1987 Cork Senior Football Championship
- Dates: 2 May 1987 – 15 November 1987
- Teams: 22
- Champions: Nemo Rangers (8th title) Timmy Dalton (captain) Billy Morgan (manager)
- Runners-up: Imokilly Seán Bowes (captain) Johnny Carroll (manager)

Tournament statistics
- Matches played: 21
- Goals scored: 38 (1.81 per match)
- Points scored: 320 (15.24 per match)
- Top scorer(s): Ephie Fitzgerald (1-15)

= 1987 Cork Senior Football Championship =

Gaelic football competition

The 1987 Cork Senior Football Championship was the 99th staging of the Cork Senior Football Championship since its establishment by the Cork County Board in 1887. The draw for the opening round fixtures took place on 21 December 1986. The championship began on 2 May 1987 and ended on 15 November 1987.
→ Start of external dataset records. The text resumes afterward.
Lemma header_bits v t n : 0 <= v < 4 -> 0 <= t < 4 -> 0 <= n < 16 ->
  let b := v * 64 + t * 16 + n in Z.land (Z.shiftr b 6) 3 = v /\ Z.land (Z.shiftr b 4) 3 = t /\ Z.land b 15 = n.
Proof.
  intros Hv Ht Hn b. change 3 with (2 ^ 2 - 1). change 15 with (2 ^ 4 - 1). rewrite !land_low_mask, !Z.shiftr_div_pow2 by lia.
  assert (b / 2 ^ 6 = v) as -> by (symmetry; apply (Z.div_unique_pos _ _ _ (t * 16 + n)); subst b; lia).
  assert (b / 2 ^ 4 = v * 4 + t) as -> by (symmetry; apply (Z.div_unique_pos _ _ _ n); subst b; lia).
  split_and!; [by apply Z.mod_small| |]; symmetry; [apply (Z.mod_unique_pos _ _ v)|apply (Z.mod_unique_pos _ _ (v * 4 + t))]; subst b; lia.
Qed.

Lemma deserialize_header msg a rest :
  amsg_wf a ->
  CoAPDeserialize_Header msg (enc_header a ++ rest) 0 =
    Some (4, set_header (mk_coap_header (am_version a) (am_type a) (Z.of_nat (length (am_token a))) (am_code a) (am_id a)) msg).
Proof.
  intros Hw. destruct Hw as [Hv Ht Hc Hi Htok _ _ _ _]. unfold CoAPDeserialize_Header, enc_header. cbn [app].
  destruct (header_bits (am_version a) (am_type a) (Z.of_nat (length (am_token a)))) as (E1 & E2 & E3); [lia..|]. set (b := am_version a * 64 + _ + _) in *.
  set (l := b :: am_code a :: am_id a / 256 :: am_id a mod 256 :: rest). change (arr_get l 0) with (Some b). cbn [mbind option_bind].
  change (arr_get l (0 + 1)) with (Some (am_code a)). cbn [mbind option_bind]. change (arr_get l (0 + 2)) with (Some (am_id a / 256)).
  cbn [mbind option_bind]. change (arr_get l (0 + 3)) with (Some (am_id a mod 256)). cbn [mbind option_bind].
  rewrite E1, E2, E3. pose proof (Z.div_mod (am_id a) 256). pose proof (Z.mod_pos_bound (am_id a) 256). rewrite Z.shiftl_mul_pow2 by lia. unwrap.
  do 4 f_equal. lia.
Qed.

Lemma deserialize_token msg pre t rest :
  hd_tokenlen (header msg) = Z.of_nat (length t) -> (length t <= length (token msg))%nat ->
  exists tok, CoAPDeserialize_Token msg (pre ++ t ++ rest) (Z.of_nat (length pre)) = Some (Z.of_nat (length t), set_token tok msg) /\
    take (length t) tok = t.
Proof.
  intros Eh Hl. unfold CoAPDeserialize_Token, memcpy. rewrite Eh.
  assert (slice (pre ++ t ++ rest) (Z.of_nat (length pre)) (Z.of_nat (length t)) = Some t) as ->.
  { unfold slice. rewrite decide_True by (rewrite !length_app; lia). by rewrite !Nat2Z.id, drop_app_length, take_app_length. }
  cbn [mbind option_bind]. unfold splice. rewrite decide_True by lia. eexists. split; [done|].
  change (take (length t) (t ++ drop (length t) (token msg)) = t). by rewrite take_app_length.
Qed.
(** ** The calls *)

Definition aos_kv_del (key : list Z) : V Z :=
  item ← kv_item_get key;
  match item with
  | None => mret RES_ITEM_NOT_FOUND
  | Some item => kv_item_del item KV_SELF_REMOVE
  end.

(** A collection that was asked for is waited for: the collector runs and wakes the caller. *)
Definition wait_gc : V unit :=
  t ← vget gc_triggered;
  if t =? 0 then mret tt
  else
    vput (fun g => set_gc (gc_triggered g) (u8 (gc_waiter g + 1)) g);;
    aos_kv_gc.

Definition aos_kv_set (key val : option (list Z)) (len : Z) : V Z :=
  match key, val with
  | Some key, Some val =>
      if (len <=? 0) || (ITEM_MAX_KEY_LEN <? Z.of_nat (length key)) || (ITEM_MAX_VAL_LEN <? len) then mret RES_INVALID_PARAM
      else
        v ← vopt (slice val 0 len);
        wait_gc;;
        item ← kv_item_get key;
        match item with
        | Some item => kv_item_update item key v
        | None => kv_item_store key v 0
        end
  | _, _ => mret RES_INVALID_PARAM
  end.

(** The result, the bytes stored in the buffer and the new [*buffer_len]; [buffer] is whether there is a buffer. *)
Definition aos_kv_get (key : option (list Z)) (buffer : bool) (buffer_len : option Z) : V (Z * list Z * option Z) :=
  match key, buffer, buffer_len with
  | Some key, true, Some n =>
      if n <=? 0 then mret (RES_INVALID_PARAM, [], Some n)
      else
        item ← kv_item_get key;
        match item with
        | None => mret (RES_ITEM_NOT_FOUND, [], Some n)
        | Some item =>
            let vl := h_val_len (it_hdr item) in
            if n <? vl then mret (RES_NO_SPACE, [], Some vl)
            else
              st ← vopt (it_store item);
              v ← vopt (slice st (h_key_len (it_hdr item)) vl);
              mret (RES_OK, v, Some vl)
        end
  | _, _, _ => mret (RES_INVALID_PARAM, [], buffer_len)
  end.

(** [memset(&g_kv_mgr, 0, sizeof(g_kv_mgr))] *)
Definition zero_mgr : kv_mgr_t := mk_kv_mgr 0 0 0 0 0 (replicate (Z.to_nat BLK_NUMS) (mk_block_info 0 0)).

(** The mutex and the semaphore are created. *)
Definition aos_kv_init : V Z :=
  i ← vget kv_initialize;
  if negb (i =? 0) then mret RES_OK
  else if BLK_NUMS <=? KV_GC_RESERVED then mret RES_INVALID_PARAM
  else
    vput (fun _ => zero_mgr);;
    ret ← kv_init;
    if negb (ret =? RES_OK) then mret ret
    else
      vput (set_kv_initialize 1);;
      wp ← vget write_pos;
      b ← get_block (Z.shiftr wp BLK_BITS);
      n ← vget clean_blk_nums;
      (if (bi_space b <? ITEM_MAX_LEN) && (n <? KV_GC_RESERVED + 1) then trigger_gc else mret tt);;
      mret RES_OK.

Definition aos_kv_deinit : V unit := vput (set_kv_initialize 0).

End store.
Imokilly entered the championship as the defending champions.

On 15 November 1987, Nemo Rangers won the championship following a 2–11 to 0–09 defeat of Imokilly in the final. This was their eighth championship title overall and their first title since 1983.
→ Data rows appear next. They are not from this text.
(** The live items. *)
Definition lives (its : list aitem) : list aitem := filter (fun it => ai_live it = true) its.

Lemma lives_snoc its it : lives (its ++ [it]) = if ai_live it then lives its ++ [it] else lives its.
Proof. unfold lives. rewrite filter_app, filter_cons. cbn. destruct (ai_live it); cbn; [done|]. by rewrite app_nil_r. Qed.

Lemma log_len_lives its : Forall item_wf its -> log_len (lives its) <= log_len its.
Proof.
  induction 1 as [|it l Hw Hl IH]; [done|]. unfold lives in *. rewrite filter_cons. pose proof (ilen_range it Hw).
  case_decide; rewrite !log_len_cons by done; lia.
Qed.

Lemma lives_wf its : Forall item_wf its -> Forall item_wf (lives its).
Proof. rewrite !Forall_forall. intros Hl it [_ Hit]%list_elem_of_filter. by apply Hl. Qed.

Lemma lookup_lives its k : kv_lookup (lives its) k = kv_lookup its k.
Proof.
  induction its as [|it l IH]; [done|]. unfold lives. rewrite filter_cons, (kv_lookup_cons it l). case_decide as Hl.
  - rewrite kv_lookup_cons. by case_decide.
  - rewrite decide_False; [done|]. by intros [? _].
Qed.

Lemma uniq_lives its : uniq its -> uniq (lives its).
Proof. unfold uniq, lives. by rewrite list_filter_filter_l. Qed.

(** ** The flash *)

Section flash.
Context `{HalFlash}.

(** The bytes from [p] on are those of [l]. *)
Definition holds (f : flash) (p : Z) (l : list Z) : Prop := forall i x, l !! i = Some x -> byte_at f (p + Z.of_nat i) = x.

Definition erased (f : flash) (p q : Z) : Prop := forall x, p <= x < q -> byte_at f x = 255.

Lemma holds_app f p l1 l2 : holds f p (l1 ++ l2) <-> holds f p l1 /\ holds f (p + Z.of_nat (length l1)) l2.
Proof.
  split.
  - intros Hh. split.
    + intros i x Hi. apply Hh. by apply lookup_app_l_Some.
    + intros i x Hi. replace (p + Z.of_nat (length l1) + Z.of_nat i) with (p + Z.of_nat (length l1 + i)) by lia. apply Hh.
      rewrite lookup_app_r by lia. by replace (length l1 + i - length l1)%nat with i by lia.
  - intros [H1 H2] i x [Hi|[Hle Hi]]%lookup_app_Some; [by apply H1|].
    replace (p + Z.of_nat i) with (p + Z.of_nat (length l1) + Z.of_nat (i - length l1)) by lia. by apply H2.
Qed.

(** What is outside the range that was written stays. *)
Lemma holds_frame f f' p l : (forall x, p <= x < p + Z.of_nat (length l) -> byte_at f' x = byte_at f x) -> holds f p l -> holds f' p l.
Proof. intros He Hh i x Hi. pose proof (lookup_lt_Some _ _ _ Hi). rewrite He by lia. by apply Hh. Qed.

Lemma erased_frame f f' p q : (forall x, p <= x < q -> byte_at f' x = byte_at f x) -> erased f p q -> erased f' p q.
Proof. intros He Hh x Hx. rewrite He by done. by apply Hh. Qed.

(** The read of [n] bytes at the start of a text. *)
Lemma holds_read f p l n : holds f p l -> 0 <= n <= Z.of_nat (length l) -> 0 <= p -> p + n <= KV_TOTAL_SIZE ->
  hal_flash_read f p n = (0, take (Z.to_nat n) l).
Proof.
  intros Hh Hn Hp Ht. rewrite read_ok by lia. f_equal. apply list_eq. intros i. rewrite list_lookup_fmap.
  destruct (decide (i < Z.to_nat n)%nat) as [Hi|Hi].
  - rewrite lookup_seq_lt, lookup_take_lt by lia. cbn. destruct (l !! i) as [x|] eqn:E; [|apply lookup_ge_None in E; lia]. by rewrite (Hh i x E).
  - rewrite lookup_seq_ge, lookup_take_ge by lia. done.
Qed.

Lemma erased_read f p q n : erased f p q -> 0 <= p -> 0 <= n -> p + n <= q -> q <= KV_TOTAL_SIZE ->
  hal_flash_read f p n = (0, replicate (Z.to_nat n) 255).
Proof.
  intros Her Hp Hn Hq Ht. rewrite read_ok by lia. f_equal. apply list_eq. intros i. rewrite list_lookup_fmap.
  destruct (decide (i < Z.to_nat n)%nat) as [Hi|Hi].
  - rewrite lookup_seq_lt, lookup_replicate_2 by lia. cbn. by rewrite Her by lia.
  - rewrite lookup_seq_ge by lia. symmetry. apply lookup_ge_None. rewrite length_replicate. lia.
Qed.

(** A byte of a text is changed. *)
Lemma holds_byte f f' p l i b : (i < length l)%nat -> holds f p l ->
  (forall x, byte_at f' x = if decide (x = p + Z.of_nat i) then b else byte_at f x) -> holds f' p (<[i := b]> l).
Proof.
  intros Hi Hh Hf j x Hj. rewrite Hf. destruct (decide (j = i)) as [->|Hne].
  - rewrite list_lookup_insert_eq in Hj by done. injection Hj as ->. by rewrite decide_True by lia.
  - rewrite list_lookup_insert_ne in Hj by done. rewrite decide_False by lia. by apply Hh.
Qed.

(** Block [b] is marked [st] and holds the items [its]. *)
Record block (f : flash) (b st : Z) (its : list aitem) : Prop := {
  bk_magic : byte_at f (b * 4096) = BLK_MAGIC_NUM;
  bk_state : byte_at f (b * 4096 + 1) = st;
  bk_items : holds f (b * 4096 + 4) (enc_items its);
  bk_free : erased f (b * 4096 + 4 + log_len its) (b * 4096 + 4096);
  bk_wf : Forall item_wf its;
  bk_room : log_len its < 4092
}.

(** A block is not touched by a change outside it. *)
Lemma block_frame f f' b st its : (forall x, b * 4096 <= x < b * 4096 + 4096 -> byte_at f' x = byte_at f x) -> block f b st its -> block f' b st its.
Proof.
  intros He [Hm Hs Hi Hf Hw Hr]. pose proof (log_len_nonneg its). split; try done.
  - by rewrite He by lia.
  - by rewrite He by lia.
  - eapply holds_frame; [|done]. intros x Hx. apply He. unfold log_len in *. lia.
  - eapply erased_frame; [|done]. intros x Hx. apply He. lia.
Qed.

(** The header is marked. *)
Lemma block_mark f f' b st st' its :
  (forall x, byte_at f' x = if decide (x = b * 4096 + 1) then st' else byte_at f x) -> block f b st its -> block f' b st' its.
Proof.
  intros He [Hm Hs Hi Hf Hw Hr]. pose proof (log_len_nonneg its). split; try done.
  - by rewrite He, decide_False by lia.
  - by rewrite He, decide_True by lia.
  - eapply holds_frame; [|done]. intros x Hx. by rewrite He, decide_False by lia.
  - eapply erased_frame; [|done]. intros x Hx. by rewrite He, decide_False by lia.
Qed.

(** The state of an item is cleared. *)
Lemma block_kill f f' b st pre it post :
  (forall x, byte_at f' x = if decide (x = b * 4096 + 4 + log_len pre + 1) then 0 else byte_at f x) -> block f b st (pre ++ it :: post) ->
  block f' b st (pre ++ kill it :: post).
Proof.
  intros He [Hm Hs Hi Hf Hw Hr]. pose proof (log_len_nonneg pre). pose proof (log_len_nonneg post).
  pose proof Hw as [Hw1 [Hwi Hw2]%Forall_cons]%Forall_app. pose proof (ilen_range it Hwi).
  assert (log_len (pre ++ kill it :: post) = log_len (pre ++ it :: post)) as El by (rewrite !log_len_app, !log_len_cons; auto using kill_wf).
  split; rewrite ?El; try done.
  - by rewrite He, decide_False by lia.
  - by rewrite He, decide_False by lia.
  - rewrite enc_items_app, enc_items_cons in Hi |- *. apply holds_app in Hi as [Ha [Hb Hc]%holds_app]. apply holds_app. split; [|apply holds_app; split].
    + eapply holds_frame; [|done]. intros x Hx. unfold log_len in He. by rewrite He, decide_False by lia.
    + rewrite enc_item_kill. eapply holds_byte; [|done|exact He]. pose proof (enc_item_length it Hwi). lia.
    + rewrite enc_item_kill, length_insert. eapply holds_frame; [|done]. intros x Hx. pose proof (enc_item_length it Hwi). unfold log_len in He.
      by rewrite He, decide_False by lia.
  - eapply erased_frame; [|done]. intros x Hx. rewrite log_len_app, log_len_cons in Hx by done. by rewrite He, decide_False by lia.
  - apply Forall_app. split; [done|]. apply Forall_cons. auto using kill_wf.
Qed.

(** An item is written behind the others. *)
Lemma block_append f f' b st its it : block f b st its -> item_wf it -> log_len its + ilen it < 4092 ->
  (forall x, byte_at f' x = if decide (b * 4096 + 4 + log_len its <= x < b * 4096 + 4 + log_len its + ilen it)
     then default 0 (enc_item it !! Z.to_nat (x - (b * 4096 + 4 + log_len its))) else byte_at f x) ->
  block f' b st (its ++ [it]).
Proof.
  intros [Hm Hs Hi Hf Hw Hr] Hwi Hlt He. pose proof (log_len_nonneg its). pose proof (ilen_range it Hwi).
  assert (log_len (its ++ [it]) = log_len its + ilen it) as El by by apply log_len_snoc.
  split; rewrite ?El; try done.
  - by rewrite He, decide_False by lia.
  - by rewrite He, decide_False by lia.
  - rewrite enc_items_app. apply holds_app. split.
    + eapply holds_frame; [|done]. intros x Hx. rewrite He, decide_False; [done|]. unfold log_len. lia.
    + rewrite enc_items_cons, app_nil_r. intros i x Hi'. pose proof (lookup_lt_Some _ _ _ Hi'). pose proof (enc_item_length it Hwi).
      rewrite He. change (Z.of_nat (length (enc_items its))) with (log_len its). rewrite decide_True by lia.
      replace (Z.to_nat _) with i by lia. by rewrite Hi'.
  - intros x Hx. rewrite He, decide_False by lia. apply Hf. lia.
  - apply Forall_app. auto.
Qed.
Ephie Fitzgerald from the Nemo Rangers club was the championship's top scorer with 1–15.

==Team changes==
===To Championship===

Promoted from the Cork Intermediate Football Championship
- Castletownbere

===From Championship===

Regraded to the Cork Intermediate Football Championship
- Bantry Blues
- Macroom

==Championship statistics==
===Top scorers===

- Top scorers overall

| Rank | Player | Club | Tally | Total | Matches | Average |
| 1 | Ephie Fitzgerald | Nemo Rangers | 1-15 | 18 | 5 | 3.60 |
| 2 | William O'Riordan | Avondhu | 1-11 | 14 | 2 | 7.00 |
| 3 | John Cleary | Castlehaven | 1-10 | 13 | 2 | 6.50 |
| Robert Swaine | Imokilly | 0-13 | 13 | 4 | 3.25 |
| 5 | Dinny Allen | Nemo Rangers | 3-03 | 12 | 5 | 2-40 |
| 6 | Steven O'Brien | Nemo Rangers | 2-05 | 11 | 5 | 2.20 |
| Martin O'Sullivan | Castletownbere | 1-08 | 11 | 3 | 3.66 |
| 8 | Mattie Cahalane | O'Donovan Rossa | 3-01 | 10 | 3 | 3.33 |
| Tony Power | St. Finbarr's | 2-04 | 10 | 2 | 5.00 |
| Jim Dennehy | Duhallow | 2-04 | 10 | 2 | 5.00 |

- Top scorers in a single game

| Rank | Player | Club | Tally | Total | Opposition |
| 1 | Tony Power | St. Finbarr's | 2-03 | 9 | Clonakilty |
| 2 | Jim Dennehy | Duhallow | 2-02 | 8 | UCC |
| William O'Riordan | Avondhu | 1-05 | 8 | Duhallow |
| John Cleary | Castlehaven | 1-05 | 8 | Muskerry |
| 5 | Johnny Murphy | Castletownbere | 2-01 | 7 | Carrigdhoun |
| Dinny Allen | Nemo Rangers | 2-01 | 7 | Beara |
| Steven O'Brien | Nemo Rangers | 2-01 | 7 | Imokilly |
| Martin O'Sullivan | Castletownbere | 1-04 | 7 | Carrigdhoun |
| 9 | Niall O'Connor | Duhallow | 1-03 | 6 | Avondhu |
| Danny Buckley | St Michael's | 0-06 | 6 | Passage |
| William O'Riordan | Avondhu | 0-06 | 6 | Na Piarsaigh |

===Miscellaneous===

- O'Donovan Rossa's 1–05 to 0–05 defeat of Bishopstown was their first ever victory at senior level.